PROBLEM REQUIREMENTS:
Your output should be the lines from the start of the data through the line containing "From S2P Require Import KubeApi.", exactly and nothing more.

Stored data entries
►

(* ===== verification/AtpMachine.v ===== *)
(** The promotion as a state machine: the abstract specification of the controller of
    active promotions.  A [control] is what decides how a promotion goes on; [step] is
    one transition of it; [sound] is the invariant of the machine. *)

From S2P Require Import Prelude.
From S2P Require Import GoRuntime.
From S2P Require Import Errors.
From S2P Require Import KubeApi.
From S2P Require Import ConfigTypes.
From S2P Require Import ComponentTypes.
From S2P Require Import QueueTypes.
From S2P Require Import TeamTypes.
From S2P Require Import AtpTypes.
From S2P Require Import RpcTypes.
From S2P Require Import QueueCtrl.
From S2P Require Import Interfaces.
From S2P Require Import Cleanup.
From S2P Require Import Outdated.
From S2P Require Import AtpCtrl.
From stdpp Require Import relations.
Open Scope string_scope.
Open Scope list_scope.
Open Scope Z_scope.

(** ** The control of a promotion *)

Record control := mkControl {
  ct_key : string * string;
  ct_label : option string;                   (* the label [state]: its queue *)
  ct_held : bool;                             (* the controller's finalizer is there *)
  ct_retry : Z;
  ct_no_downtime : option bool;
  ct_state : ActivePromotionState;
  ct_result : ActivePromotionResult;
  ct_verified : bool;
  ct_promoted : bool;
}.
#[export] Instance eta_control : Eta control := fun x =>
  mkControl (ct_key x) (ct_label x) (ct_held x) (ct_retry x) (ct_no_downtime x) (ct_state x)
    (ct_result x) (ct_verified x) (ct_promoted x).

Definition ctl (a : ActivePromotion) : control :=
  mkControl (kkey a) (om_Labels (atp_Meta a) !! "state")
    (ContainsString (om_Finalizers (atp_Meta a)) activePromotionFinalizer)
    (as_NoOfRetry (atp_Spec a)) (as_NoDowntimeGuarantee (atp_Spec a))
    (ast_State (atp_Status a)) (ast_Result (atp_Status a))
    (AtpIsConditionTrue (atp_Status a) ActivePromotionCondVerified)
    (AtpIsConditionTrue (atp_Status a) ActivePromotionCondActivePromoted).

(** Promote first, demote afterwards. *)
Definition promote_first (c : control) : bool :=
  match ct_no_downtime c with Some b => b | None => false end.

Definition rejected (r : ActivePromotionResult) : Prop :=
  r = ActivePromotionFailure \/ r = ActivePromotionCanceled.

(** ** The transitions

    [retries] bounds the retries that the configuration allows; [orphaned] says that the
    team of the promotion is gone. *)
Section machine.
Context (retries : Z) (orphaned : Prop).
Implicit Types (c : control).

Inductive step : control -> control -> Prop :=
(* queue.go *)
| step_setup c b :
    ct_state c = ActivePromotionNew ->
    (forall b', ct_no_downtime c = Some b' -> b' = b) ->
    step c (c <| ct_label := Some stateWaiting |> <| ct_no_downtime := Some b |>
              <| ct_state := ActivePromotionWaiting |>)
| step_start c h :
    ct_label c = Some stateWaiting -> (ct_held c = true -> h = true) ->
    step c (c <| ct_label := Some stateRunning |> <| ct_held := h |>
              <| ct_state := ActivePromotionCreatingPreActive |>)
| step_retry c :
    ct_state c = ActivePromotionFinished -> ct_result c = ActivePromotionFailure ->
    ct_retry c < retries ->
    step c (c <| ct_retry ::= fun n => int_add n 1 |> <| ct_state := ActivePromotionNew |>
              <| ct_result := NoResult |> <| ct_verified := false |> <| ct_promoted := false |>)
(* the pre-active environment *)
| step_created c :
    ct_state c = ActivePromotionCreatingPreActive ->
    step c (c <| ct_state := ActivePromotionDeployingComponents |>)
| step_deployed c :
    ct_state c = ActivePromotionDeployingComponents ->
    step c (c <| ct_state := ActivePromotionTestingPreActive |>)
| step_deploy_failed c :
    ct_state c = ActivePromotionDeployingComponents ->
    step c (c <| ct_result := ActivePromotionFailure |> <| ct_verified := true |>
              <| ct_state := ActivePromotionCollectingPreActiveResult |>)
| step_tested c :
    ct_state c = ActivePromotionTestingPreActive ->
    step c (c <| ct_verified := true |> <| ct_state := ActivePromotionCollectingPreActiveResult |>)
| step_test_failed c :
    ct_state c = ActivePromotionTestingPreActive ->
    step c (c <| ct_result := ActivePromotionFailure |> <| ct_verified := true |>
              <| ct_state := ActivePromotionCollectingPreActiveResult |>)
(* the collected result decides *)
| step_reject c v :
    ct_state c = ActivePromotionCollectingPreActiveResult -> rejected (ct_result c) ->
    (ct_verified c = true -> v = true) ->
    step c (c <| ct_verified := v |> <| ct_promoted := false |>
              <| ct_state := ActivePromotionDestroyingPreActive |>)
| step_accept c v :
    ct_state c = ActivePromotionCollectingPreActiveResult -> ~ rejected (ct_result c) ->
    (ct_verified c = true -> v = true) ->
    step c (c <| ct_verified := v |>
              <| ct_state := if promote_first c then ActivePromotionActiveEnvironment
                             else ActivePromotionDemoting |>)
(* the active environment *)
| step_demoted c :
    ct_state c = ActivePromotionDemoting ->
    step c (c <| ct_state := if promote_first c then ActivePromotionDestroyingPreviousActive
                             else ActivePromotionActiveEnvironment |>)
| step_promoted c :
    ct_state c = ActivePromotionActiveEnvironment ->
    step c (c <| ct_result := ActivePromotionSuccess |> <| ct_promoted := true |>
              <| ct_state := if promote_first c then ActivePromotionDemoting
                             else ActivePromotionDestroyingPreviousActive |>)
| step_promote_failed c :
    ct_state c = ActivePromotionActiveEnvironment ->
    step c (c <| ct_result := ActivePromotionFailure |> <| ct_state := ActivePromotionRollback |>)
(* the end *)
| step_finished c :
    ct_state c = ActivePromotionDestroyingPreviousActive \/
    ct_state c = ActivePromotionDestroyingPreActive \/ ct_state c = ActivePromotionRollback ->
    step c (c <| ct_state := ActivePromotionFinished |>)
| step_released c :
    ct_state c = ActivePromotionFinished -> step c (c <| ct_held := false |>)
| step_orphaned c : orphaned -> step c (c <| ct_held := false |>)
(* timeout and cancellation, by the result of the verification so far *)
| step_abort c r p :
    stateCannotBeTimeoutOrCancel (ct_state c) = false -> rejected r ->
    (p = true -> ct_promoted c = true) ->
    step c (c <| ct_result := r |> <| ct_promoted := p |>
              <| ct_state := if ct_verified c then ActivePromotionRollback
                             else ActivePromotionCollectingPreActiveResult |>).

(** ** The invariant *)

(** The result that belongs to a state. *)
Definition result_fits c : Prop :=
  match ct_state c with
  | ActivePromotionNew | ActivePromotionWaiting | ActivePromotionCreatingPreActive
  | ActivePromotionDeployingComponents | ActivePromotionTestingPreActive
  | ActivePromotionActiveEnvironment => ct_result c = NoResult
  | ActivePromotionCollectingPreActiveResult => ct_result c <> ActivePromotionSuccess
  | ActivePromotionDemoting =>
      ct_result c = if promote_first c then ActivePromotionSuccess else NoResult
  | ActivePromotionDestroyingPreviousActive => ct_result c = ActivePromotionSuccess
  | ActivePromotionDestroyingPreActive | ActivePromotionRollback => rejected (ct_result c)
  | ActivePromotionFinished => ct_result c <> NoResult
  | OtherActivePromotionState _ => True
  end.

Record sound c : Prop := {
  sound_queue : ct_label c = Some stateWaiting -> ct_state c = ActivePromotionWaiting;
  sound_result : result_fits c;
  sound_success : ct_result c = ActivePromotionSuccess -> ct_promoted c = true;
  sound_retry : 0 <= ct_retry c <= retries;
}.

Lemma step_key c c' : step c c' -> ct_key c' = ct_key c.
Proof. by destruct 1. Qed.

Lemma steps_key c c' : rtc step c c' -> ct_key c' = ct_key c.
Proof. induction 1 as [|c1 c2 c3 H _ IH]; [done|]. rewrite IH. by apply step_key. Qed.

Lemma waiting_label c s' :
  sound c -> ct_state c = s' -> s' <> ActivePromotionWaiting -> ct_label c <> Some stateWaiting.
Proof. intros [Hq _ _ _] <- Hs Hl. auto. Qed.

Lemma abort_not_waiting s : stateCannotBeTimeoutOrCancel s = false -> s <> ActivePromotionWaiting.
Proof. by intros Hs ->. Qed.

Context (Hretries : 0 <= retries < 2 ^ 63).

(** Every transition keeps the invariant. *)
Lemma step_sound c c' : step c c' -> sound c -> sound c'.
Proof.
  intros Hstep Hsound. pose proof Hsound as [Hq Hr Hsucc Hretry]. unfold result_fits in Hr.
  destruct Hstep as
    [c b Hs _|c h Hl _|c Hs Hf Hn|c Hs|c Hs|c Hs|c Hs|c Hs|c v Hs Hrej _|c v Hs Hrej _|c Hs|c Hs|c Hs
    |c Hs|c Hs|c Ho|c r p Hs Hrej Hp];
    try (rewrite Hs in Hr); split; unfold result_fits, promote_first; simpl; auto; try congruence.
  all: try (intros Hl; by destruct (waiting_label _ _ Hsound Hs ltac:(done))).
  - discriminate.
  - by rewrite (Hq Hl) in Hr.
  - rewrite int_add_id; unfold in64; lia.
  - unfold rejected in Hrej. destruct (ct_no_downtime c) as [[]|], (ct_result c); naive_solver.
  - unfold promote_first in Hr. destruct (ct_no_downtime c) as [[]|]; done.
  - by destruct (ct_no_downtime c) as [[]|].
  - by left.
  - intros Hl. destruct Hs as [Hs|[Hs|Hs]]; by destruct (waiting_label _ _ Hsound Hs ltac:(done)).
  - destruct Hs as [Hs|[Hs|Hs]]; rewrite Hs in Hr; [congruence|destruct Hr; congruence..].
  - by rewrite Hs.
  - intros Hl. destruct (waiting_label _ _ Hsound eq_refl (abort_not_waiting _ Hs)). done.
  - destruct (ct_verified c); [done|]. destruct Hrej; congruence.
  - destruct Hrej; congruence.
Qed.

Lemma steps_sound c c' : rtc step c c' -> sound c -> sound c'.
Proof. induction 1 as [|c1 c2 c3 H _ IH]; [done|]. intros. eapply IH, step_sound; eauto. Qed.

(** The active environment was switched, and nothing but the destruction of the
    previous one is left to do. *)
Definition settled (c : control) : Prop :=
  ct_result c = ActivePromotionSuccess /\
  (ct_state c = ActivePromotionDestroyingPreviousActive \/ ct_state c = ActivePromotionFinished).

Lemma step_settled c c' : step c c' -> sound c -> settled c -> settled c'.
Proof.
  intros Hstep Hsound [Hr Hs]. pose proof Hsound as [Hq _ _ _].
  destruct Hstep; unfold settled in *; simpl in *; try (destruct Hs; congruence); auto.
  - destruct Hs as [Hs|Hs]; rewrite Hs in Hq; naive_solver.
  - destruct Hs as [Hs|Hs]; rewrite Hs in *; done.
Qed.

Lemma steps_settled c c' : rtc step c c' -> sound c -> settled c -> settled c'.
Proof.
  induction 1 as [|c1 c2 c3 H _ IH]; [done|]. intros Hsound Hset.
  apply IH; [by eapply step_sound|by eapply step_settled].
Qed.
End machine.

◄

RESPONSE AREA:
(* ===== verification/AtpMachine.v ===== *)
(** The promotion as a state machine: the abstract specification of the controller of
    active promotions.  A [control] is what decides how a promotion goes on; [step] is
    one transition of it; [sound] is the invariant of the machine. *)

From S2P Require Import Prelude.
From S2P Require Import GoRuntime.
From S2P Require Import Errors.
From S2P Require Import KubeApi.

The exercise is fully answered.